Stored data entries
(** A call on the symmetric state; [?] converts the error. *)
Definition i_sym {A} (m : stM SymmetricState CryptoError A) : stM Initiator HandshakeError A :=
  st_zoom i_symm (fun t s => mkInitiator t (i_s s) (i_e s) (i_rs s)) HCrypto m.
Definition r_sym {A} (m : stM SymmetricState CryptoError A) : stM Responder HandshakeError A :=
  st_zoom r_symm (fun t s => mkResponder t (r_s s) (r_re s) (r_rs s) (r_known_initiators s)) HCrypto m.

Section Handshake.
  Context {RC : RingCrypto} {XO : X25519Ops}.

Definition Initiator_new (static_key : X25519PrivateKey) (responder_static : PublicKey)
    (prologue : bytes) : Initiator :=
  let symm := SymmetricState_new PROTOCOL_NAME in
  let symm := mix_hash prologue symm in
  let symm := mix_hash (pk_bytes responder_static) symm in
  mkInitiator symm static_key None responder_static.

Definition write_message_1 (rng : option bytes) : stM Initiator HandshakeError bytes :=
  let! self := st_get in
  match i_e self with
  | Some _ => st_throw WrongState
  | None =>
      let! e := st_lift (result_map_err HCrypto (X25519PrivateKey_generate rng)) in
      let e_pub := public_key e in
      i_sym (st_modify (mix_hash (pk_bytes e_pub))) ;!
      i_sym (mix_key (diffie_hellman e (i_rs self))) ;!
      let! enc_s := i_sym (encrypt_and_hash (pk_bytes (public_key (i_s self)))) in
      i_sym (mix_key (diffie_hellman (i_s self) (i_rs self))) ;!
      let! enc_payload := i_sym (encrypt_and_hash []) in
      st_modify (fun s => mkInitiator (i_symm s) (i_s s) (Some e) (i_rs s)) ;!
      st_ret (pk_bytes e_pub ++ enc_s ++ enc_payload)
  end.

(** Consumes the initiator: only the outcome is left. *)
Definition read_message_2 (ini : Initiator) (msg : bytes) : result TransportKeys HandshakeError :=
  if negb (length msg =? MSG_2_LEN)%nat then Err BadMessage
  else match i_e ini with
  | None => Err WrongState
  | Some e =>
      let re := mkPublicKey (take PUBLIC_KEY_LEN msg) in
      let enc_payload := drop PUBLIC_KEY_LEN msg in
      snd ((i_sym (st_modify (mix_hash (pk_bytes re))) ;!
       i_sym (mix_key (diffie_hellman e re)) ;!
       i_sym (mix_key (diffie_hellman (i_s ini) re)) ;!
       let! pt := i_sym (decrypt_and_hash enc_payload) in
       if negb (length pt =? 0)%nat then st_throw BadMessage
       else
         let! self := st_get in
         let! ks := st_lift (result_map_err HCrypto (split (i_symm self))) in
         st_ret (mkTransportKeys (fst ks) (snd ks) (handshake_hash (i_symm self)))) ini)
  end.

TASK GOAL:
Output the lines from the one with "if negb (length pt" to the final line of the entries above, exactly as they stand, please, and nothing else.

RESPONSE:
       if negb (length pt =? 0)%nat then st_throw BadMessage
       else
         let! self := st_get in
         let! ks := st_lift (result_map_err HCrypto (split (i_symm self))) in
         st_ret (mkTransportKeys (fst ks) (snd ks) (handshake_hash (i_symm self)))) ini)
  end.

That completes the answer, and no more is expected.